TEL AVIV, iNews.id - Gelombang trauma psikologis di kalangan tentara Israel akibat perang Gaza dilaporkan meledak hingga membuat fasilitas kesehatan mental militer kewalahan. Ribuan prajurit mengalami tekanan mental berat, sementara militer Israel diduga berupaya menyembunyikan skala sebenarnya dari krisis tersebut demi menjaga moral publik.

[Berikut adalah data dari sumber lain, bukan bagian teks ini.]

Lemma pb_write_full s x : ostream_ok s -> o_callback s = true -> ~ fits s x ->
  zlen x < 2 ^ 64 -> pb_write x s = output_error stream_full s.
Proof.
  intros [Hr Hs] Hc Hf Hl. unfold pb_write, fits in *. rewrite get_state, Hc in *. destruct (Hs eq_refl) as (_ & Hm & _). zlen_pos.
  rewrite andb_true_r, Z.gtb_ltb. destruct (Z.ltb_spec 0 (zlen x)); [|lia]. unfold bind.
  replace (_ || _) with true; [done|]. symmetry. rewrite Z.gtb_ltb. apply orb_true_iff. rewrite !Z.ltb_lt.
  unfold u64. change 18446744073709551616 with (2 ^ 64). destruct (Z.lt_ge_cases (bytes_written s + zlen x) (2 ^ 64)).
  - rewrite Z.mod_small by lia. lia.
  - left. rewrite <- (Z.mod_unique (bytes_written s + zlen x) (2 ^ 64) 1 (bytes_written s + zlen x - 2 ^ 64)); lia.
Qed.

Lemma pb_write_emits x : zlen x < 2 ^ 64 -> emits (pb_write x) x.
Proof.
  intros Hx s Hs. split; [by apply pb_write_fits|]. intros Hc Hf. rewrite pb_write_full by done. eexists _, 0. split; [reflexivity|].
  split; [apply set_error_some|]. rewrite ztake_0. pose proof (wrote_nil s Hs) as W.
  unfold wrote, ostream_ok in *. exact W.
Qed.
End Writing.
Definition GetVarint32Ptr (p : list Z) : option (Z * list Z) :=
  match p with
  | result :: p' => if result .& 128 =? 0 then Some (result, p') else GetVarint32PtrFallback p
  | [] => GetVarint32PtrFallback p
  end.

(** A pointer function on a slice: the slice changes only if it succeeds. *)
Definition advance {A} (f : list Z -> option (A * list Z)) : M (list Z) A := fun input =>
  match f input with
  | None => (None, input)
  | Some (value, q) => (Some value, q)
  end.

Definition GetVarint32 : M (list Z) Z := advance GetVarint32Ptr.

Fixpoint GetVarint64Ptr_loop (fuel : nat) (shift result : Z) (p : list Z) : option (Z * list Z) :=
  match fuel, p with
  | S fuel, byte :: p =>
      if shift <=? 63 then
        if negb (byte .& 128 =? 0) then GetVarint64Ptr_loop fuel (shift + 7) (result .| u64 ((byte .& 127) ≪ shift)) p
        else Some (result .| u64 (byte ≪ shift), p)
      else None
  | _, _ => None
  end.
Definition GetVarint64Ptr (p : list Z) : option (Z * list Z) := GetVarint64Ptr_loop 11 0 0 p.
Definition GetVarint64 : M (list Z) Z := advance GetVarint64Ptr.

(** The two functions of this name: on pointers, and on a slice, which keeps the
    length it has read when the call fails after it. *)
Definition GetLengthPrefixedSlicePtr (p : list Z) : option (list Z * list Z) :=
  match GetVarint32Ptr p with
  | None => None
  | Some (len, p) => if len >? zlen p then None else Some (ztake len p, zdrop len p)
  end.
Definition GetLengthPrefixedSlice : M (list Z) (list Z) :=
  let* len := GetVarint32 in
  let* input := get in
  if zlen input >=? len then put (zdrop len input) ;;; ret (ztake len input) else fail.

Surat kabar Israel, Haaretz, mengungkap Pasukan Pertahanan Israel (IDF) menghadapi jumlah kasus gangguan psikologis yang belum pernah terjadi sebelumnya sejak perang di Jalur Gaza dimulai. Banyak tentara yang terlibat langsung dalam pertempuran dan pengepungan Gaza mengaku tidak mampu kembali bertempur akibat trauma mendalam.
“Pada hari-hari awal, angkatan bersenjata dan Kementerian Pertahanan harus menangani jumlah kasus yang belum pernah terjadi sebelumnya, melibatkan tentara yang menderita tekanan psikologis berat,” tulis Haaretz.
Besarnya jumlah kasus membuat militer Israel meningkatkan jumlah petugas kesehatan mental secara signifikan serta mendirikan pusat-pusat perawatan khusus. Namun sumber di departemen kesehatan mental militer meyakini fasilitas yang ada tetap kesulitan menghadapi lonjakan pasien trauma perang.
Menurut Haaretz, militer Israel juga diduga sengaja menghindari publikasi data lengkap mengenai tentara yang mengalami gangguan jiwa karena khawatir memengaruhi moral publik di tengah perang yang masih berlangsung.